# YOUR GOAL
In the listing below, locate the line that contains "assert (HR : App.container_radius" and the line that contains "apply update_state_tables in H as [_". Restate word for word those two lines and every line between them, and nothing else.

# GIVEN INFORMATION

Lemma collide_wall_upper (self self' : App.App) (b2w : nat) :
  upper_triangular (App.b2b_table self) ->
  App.collide_wall self b2w = Ok self' ->
  upper_triangular (App.b2b_table self').
Proof.
  unfold App.collide_wall. intros Hinv H.
  apply bind_ok in H as (ball & _ & H).
  apply bind_ok in H as (s1 & H1 & H).
  apply bind_ok in H as (s2 & H2 & H).
  apply bind_ok in H as (s3 & H3 & [= <-]).
  apply modify_ball_tables in H1 as (E1 & _), H3 as (E3 & _).
  cbn. rewrite E3.
  eapply recalculate_collision_upper; [| exact H2]. cbn. rewrite E1. exact Hinv.
Qed.

Lemma collide_balls_upper (self self' : App.App) (b_i b_j : nat) :
  upper_triangular (App.b2b_table self) ->
  App.collide_balls self b_i b_j = Ok self' ->
  upper_triangular (App.b2b_table self').
Proof.
  unfold App.collide_balls. intros Hinv H.
  apply bind_ok in H as (b1 & _ & H).
  apply bind_ok in H as (b2 & _ & H).
  apply bind_ok in H as (s1 & H1 & H).
  apply bind_ok in H as (s2 & H2 & H).
  apply bind_ok in H as (s3 & H3 & H).
  apply bind_ok in H as (s4 & H4 & H).
  apply bind_ok in H as (s5 & H5 & [= <-]).
  apply modify_ball_tables in H1 as (E1 & _), H2 as (E2 & _),
    H4 as (E4 & _), H5 as (E5 & _).
  cbn. rewrite E5, E4.
  eapply recalculate_collision_upper; [| exact H3]. rewrite E2, E1. exact Hinv.
Qed.

Lemma collide_upper (self self' : App.App) (c : App.collision) :
  upper_triangular (App.b2b_table self) ->
  App.collide self c = Ok self' ->
  upper_triangular (App.b2b_table self').
Proof.
  unfold App.collide, App.advance. intros Hinv H.
  apply bind_ok in H as (s2 & H2 & H).
  apply bind_ok in H2 as (s1 & H1 & [= <-]).
  apply bind_ok in H as (s3 & H3 & H).
  apply update_state_tables in H as [-> _].
  assert (Hs2 : upper_triangular (App.b2b_table
            (App.with_balls s1 (map (fun b => Ball.update_position b (snd c))
                                    (App.balls s1))))).
  { cbn. eapply update_table_upper; eassumption. }
  destruct (fst c) as [| i [| j [| ? ?]]]; try discriminate.
  - eapply collide_wall_upper; eassumption.
  - eapply collide_balls_upper; eassumption.
Qed.

Lemma render_upper (num_frames : nat) :
  forall self self',
    upper_triangular (App.b2b_table self) ->
    App.render num_frames self = Ok self' ->
    upper_triangular (App.b2b_table self').
Proof.
  induction num_frames as [| n IH]; intros self self' Hinv H; cbn in H.
  - injection H as <-. exact Hinv.
  - apply bind_ok in H as (next & _ & H).
    apply bind_ok in H as (s1 & H1 & H).
    eapply IH; [| exact H]. eapply collide_upper; eassumption.
Qed.

Lemma init_upper (container_radius : float64) (balls : list Ball.Ball)
  (self : App.App) :
  App.init container_radius balls = Ok self ->
  upper_triangular (App.b2b_table self).
Proof.
  unfold App.init. intros H.
  apply bind_ok in H as (s1 & H1 & H).
  apply update_state_tables in H as [-> _].
  eapply init_table_upper; [| exact H1]. cbn. apply upper_triangular_full.
Qed.

(** A cell selected by the argmin of a square upper-triangular table that
    is not entirely [+inf] lies strictly above the diagonal. *)
Lemma argmin_above_diagonal (n : nat) (t : list (list float64)) (k : nat) :
  upper_triangular t -> square n t ->
  np_argmin (concat t) = Ok k ->
  ~ Forall (eq PInf) (concat t) ->
  (fst (unravel_index k t) < snd (unravel_index k t))%nat.
Proof.
  intros Hup [Hlen Hrows] Hk Hnot.
  apply np_argmin_spec in Hk as (v & Hv & Hall).
  assert (Hne : v <> PInf) by (intros ->; auto).
  destruct (lookup_concat_square n t k v Hrows Hv) as (row & Hrow & Hcell).
  assert (Hcols : ncols t = n).
  { destruct t as [| r0 t']; [rewrite lookup_nil in Hrow; discriminate |].
    cbn. inversion Hrows; assumption. }
  unfold unravel_index. rewrite Hcols. cbn [fst snd].
  destruct (le_lt_dec (k mod n) (k / n)) as [Hle | Hlt]; [| exact Hlt].
  exfalso. apply Hne. eapply Hup; eassumption.
Qed.

(** C10. The pairwise table stays logically upper-triangular: every cell
    [b2b_table[i][j]] with [i >= j] holds [+inf] after construction and
    after every [init_table], [update_table] and [recalculate_collision]
    call, hence after initialisation and after any number of frames of the
    event loop; consequently the whole-matrix argmin of [next_collision]
    selects a cell with [i < j] unless every entry is [+inf]. *)
Theorem C10_pairwise_table_upper_triangular :
  (forall n, upper_triangular (np_full2 n n PInf)) /\
  (forall self self',
      upper_triangular (App.b2b_table self) ->
      App.init_table self = Ok self' ->
      upper_triangular (App.b2b_table self')) /\
  (forall self dt self',
      upper_triangular (App.b2b_table self) ->
      App.update_table self dt = Ok self' ->
      upper_triangular (App.b2b_table self')) /\
  (forall self ball_ids self',
      upper_triangular (App.b2b_table self) ->
      App.recalculate_collision self ball_ids = Ok self' ->
      upper_triangular (App.b2b_table self')) /\
  (forall container_radius num_frames balls self,
      App.run container_radius num_frames balls = Ok self ->
      upper_triangular (App.b2b_table self)) /\
  (forall self k,
      upper_triangular (App.b2b_table self) ->
      square (App.num_balls self) (App.b2b_table self) ->
      np_argmin (concat (App.b2b_table self)) = Ok k ->
      ~ Forall (eq PInf) (concat (App.b2b_table self)) ->
      (fst (unravel_index k (App.b2b_table self))
       < snd (unravel_index k (App.b2b_table self)))%nat).
Proof.
  split; [| split; [| split; [| split; [| split]]]].
  - intros n. apply upper_triangular_full.
  - intros self self'. apply init_table_upper.
  - intros self dt self'. apply update_table_upper.
  - intros self ids self'. apply recalculate_collision_upper.
  - intros R num_frames balls self H. unfold App.run in H.
    apply bind_ok in H as (s0 & H0 & H).
    eapply render_upper; [| exact H]. eapply init_upper. exact H0.
  - intros self k Hup Hsq. eapply argmin_above_diagonal; eassumption.
Qed.

Lemma tie_app_upper : upper_triangular (App.b2b_table tie_app).
Proof.
  intros i j row v Hrow Hv Hle. cbn in Hrow.
  destruct i as [| [| i]]; cbn in Hrow; try discriminate;
    injection Hrow as <-;
    destruct j as [| [| j]]; cbn in Hv; try discriminate;
    try (injection Hv as <-; reflexivity); lia.
Qed.

Lemma tie_app_square : square 2 (App.b2b_table tie_app).
Proof. split; [reflexivity |]. repeat constructor. Qed.

(** Rebuilding or repairing the tables of [tie_app] recomputes the same
    times. *)
Lemma tie_init_table : App.init_table tie_app = Ok tie_app.
Proof.
  unfold App.init_table, tie_app, tie_balls, unit_ball, Ball.finite.
  eval_with tie_facts. reflexivity.
Qed.

Lemma tie_recalculate :
  App.recalculate_collision tie_app [0%nat; 1%nat] = Ok tie_app.
Proof.
  unfold App.recalculate_collision, tie_app, tie_balls, unit_ball, Ball.finite.
  eval_with tie_facts. reflexivity.
Qed.

Lemma C10_witness :
  upper_triangular (App.b2b_table tie_app) /\
  (exists self', App.update_table tie_app (Fin 1) = Ok self' /\
                 upper_triangular (App.b2b_table self')) /\
  upper_triangular (App.b2b_table escape_app1) /\
  (fst (unravel_index 1 (App.b2b_table tie_app))
   < snd (unravel_index 1 (App.b2b_table tie_app)))%nat.
Proof.
  destruct C10_pairwise_table_upper_triangular
    as (_ & Hinit & Hupdate & Hrecalc & Hrun & Hargmin).
  split; [| split; [| split]].
  - apply (Hrecalc tie_app [0%nat; 1%nat] tie_app); [| exact tie_recalculate].
    apply (Hinit tie_app tie_app); [exact tie_app_upper | exact tie_init_table].
  - destruct (update_table_total tie_app (Fin 1)) as [self' Hs].
    { exact tie_app_square. }
    exists self'. split; [exact Hs |].
    apply (Hupdate tie_app (Fin 1) self' tie_app_upper Hs).
  - apply (Hrun (Fin 10) 1%nat escape_balls). exact escape_run.
  - apply (Hargmin tie_app 1%nat tie_app_upper tie_app_square).
    + reflexivity.
    + cbn. intros H. inversion H as [| ? ? _ H']. inversion H' as [| ? ? E _].
      discriminate E.
Defined.

(* ================================================================== *)
(** * Containment *)
(* ================================================================== *)

Lemma same_place_refl (b : Ball.Ball) : same_place b b.
Proof. split; reflexivity. Qed.

Lemma places_kept_refl (bs : list Ball.Ball) : places_kept bs bs.
Proof. intros i b Hb. exists b. split; [assumption | apply same_place_refl]. Qed.

Lemma places_kept_trans (bs1 bs2 bs3 : list Ball.Ball) :
  places_kept bs1 bs2 -> places_kept bs2 bs3 -> places_kept bs1 bs3.
Proof.
  intros H12 H23 i b Hb.
  destruct (H12 i b Hb) as (b2 & Hb2 & [Hp2 Hr2]).
  destruct (H23 i b2 Hb2) as (b3 & Hb3 & [Hp3 Hr3]).
  exists b3. split; [assumption |]. split; congruence.
Qed.

Lemma places_kept_insert (bs : list Ball.Ball) (i : nat) (b b' : Ball.Ball) :
  bs !! i = Some b -> same_place b b' -> places_kept bs (<[i := b']> bs).
Proof.
  intros Hb Hsame j c Hc. destruct (decide (j = i)) as [-> | Hne].
  - exists b'. rewrite list_lookup_insert_eq by (eapply lookup_lt_Some; eassumption).
    split; [reflexivity | congruence].
  - exists c. rewrite list_lookup_insert_ne by congruence.
    split; [assumption | apply same_place_refl].
Qed.

Lemma modify_ball_places (self self' : App.App) (i : nat)
  (f : Ball.Ball -> Ball.Ball) :
  (forall b, same_place b (f b)) ->
  App.modify_ball self i f = Ok self' ->
  places_kept (App.balls self) (App.balls self') /\
  App.container_radius self' = App.container_radius self.
Proof.
  intros Hf H. apply modify_ball_tables in H as (_ & HR & b & Hb & ->).
  split; [| exact HR]. eapply places_kept_insert; [exact Hb | apply Hf].
Qed.

(** [collide] moves every ball by [velocity * dt] and changes no radius
    and not the container. *)
Lemma collide_places (self self' : App.App) (c : App.collision) :
  App.collide self c = Ok self' ->
  places_kept (map (fun b => Ball.update_position b (snd c)) (App.balls self))
              (App.balls self') /\
  App.container_radius self' = App.container_radius self.
Proof.
  unfold App.collide, App.advance. intros H.
  apply bind_ok in H as (s2 & H2 & H).
  apply bind_ok in H2 as (s1 & H1 & [= <-]).
  apply update_table_frame in H1 as (Hb1 & _ & HR1 & _).
  apply bind_ok in H as (s3 & H3 & H).
  assert (HR : App.container_radius self' = App.container_radius s3).
  { unfold App.update_state in H. apply bind_ok in H as (? & _ & [= <-]). reflexivity. }
  apply update_state_tables in H as [_ ->]. rewrite HR, <- HR1, <- Hb1. clear HR.
  set (s2 := App.with_balls s1 _) in *.
  change (map _ (App.balls s1)) with (App.balls s2).
  change (App.container_radius s1) with (App.container_radius s2).
  clearbody s2.
  destruct (fst c) as [| i [| j [| ? ?]]]; try discriminate.
  - unfold App.collide_wall in H3.
    apply bind_ok in H3 as (ball & _ & H3).
    apply bind_ok in H3 as (sa & Ha & H3).
    apply bind_ok in H3 as (sb & Hb & H3).
    apply bind_ok in H3 as (sc & Hc & [= <-]).
    apply modify_ball_places in Ha as [Pa Ra]; [| intros; split; reflexivity].
    apply recalculate_collision_frame in Hb as (Bb & _ & Rb).
    apply modify_ball_places in Hc as [Pc Rc]; [| intros; split; reflexivity].
    cbn in *. split; [| congruence].
    eapply places_kept_trans; [exact Pa |]. rewrite <- Bb. exact Pc.
  - unfold App.collide_balls in H3.
    apply bind_ok in H3 as (b1 & _ & H3).
    apply bind_ok in H3 as (b2 & _ & H3).
    apply bind_ok in H3 as (sa & Ha & H3).
    apply bind_ok in H3 as (sb & Hb & H3).
    apply bind_ok in H3 as (sc & Hc & H3).
    apply bind_ok in H3 as (sd & Hd & H3).
    apply bind_ok in H3 as (se & He & [= <-]).
    apply modify_ball_places in Ha as [Pa Ra]; [| intros; split; reflexivity].
    apply modify_ball_places in Hb as [Pb Rb]; [| intros; split; reflexivity].
    apply recalculate_collision_frame in Hc as (Bc & _ & Rc).
    apply modify_ball_places in Hd as [Pd Rd]; [| intros; split; reflexivity].
    apply modify_ball_places in He as [Pe Re]; [| intros; split; reflexivity].
    cbn in *. split; [| congruence].
    eapply places_kept_trans; [exact Pa |].
    eapply places_kept_trans; [exact Pb |]. rewrite <- Bc.
    eapply places_kept_trans; [exact Pd | exact Pe].
Qed.

(** Containment of a ball with finite coordinates, in the reals. *)
Lemma contained_fin (x y r R : R) (v : vec) (m d : float64) (n w : nat) :
  contained (Ball.mkBall (Fin x, Fin y) v m (Fin r) d n w) (Fin R) = true <->
  sqrt (x * x + y * y) + r <= R.
Proof.
  unfold contained, norm, dot. cbn [Ball.position Ball.radius fst snd fmul fadd fsqrt].
  rewrite (Rltb_false (x * x + y * y) 0) by nra.
  cbn [fadd fle]. unfold Rltb.
  destruct (Rlt_dec R (sqrt (x * x + y * y) + r)); cbn; split; intros H;
    try discriminate; try reflexivity; lra.
Qed.

(** A convex quadratic that is non-positive at 0 and vanishes at [tw]
    is non-positive on [[0, tw]]. *)
Lemma convex_below (a b c dt tw : R) :
  0 <= a -> c <= 0 -> a * tw * tw + b * tw + c = 0 -> 0 < tw ->
  0 <= dt <= tw ->
  a * dt * dt + b * dt + c <= 0.
Proof.
  intros Ha Hc Hroot Htw [Hdt Hle].
  assert (H : tw * (a * dt * dt + b * dt + c)
              = a * dt * tw * (dt - tw) + c * (tw - dt)).
  { assert (Hb : b * tw = - (a * tw * tw) - c) by lra.
    transitivity (a * dt * dt * tw + dt * (b * tw) + c * tw); [ring |].
    rewrite Hb. ring. }
  assert (H1 : a * dt * tw * (dt - tw) <= 0).
  { assert (0 <= a * dt * tw) by (repeat apply Rmult_le_pos; lra).
    nra. }
  assert (H2 : c * (tw - dt) <= 0) by nra.
  assert (H3 : tw * (a * dt * dt + b * dt + c) <= 0) by lra.
  destruct (Rle_dec (a * dt * dt + b * dt + c) 0) as [? | Hn]; [assumption |].
  apply Rnot_le_lt in Hn. exfalso.
  assert (0 < tw * (a * dt * dt + b * dt + c)) by (apply Rmult_lt_0_compat; assumption).
  lra.
Qed.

# SOLUTION
  assert (HR : App.container_radius self' = App.container_radius s3).
  { unfold App.update_state in H. apply bind_ok in H as (? & _ & [= <-]). reflexivity. }
  apply update_state_tables in H as [_ ->]. rewrite HR, <- HR1, <- Hb1. clear HR.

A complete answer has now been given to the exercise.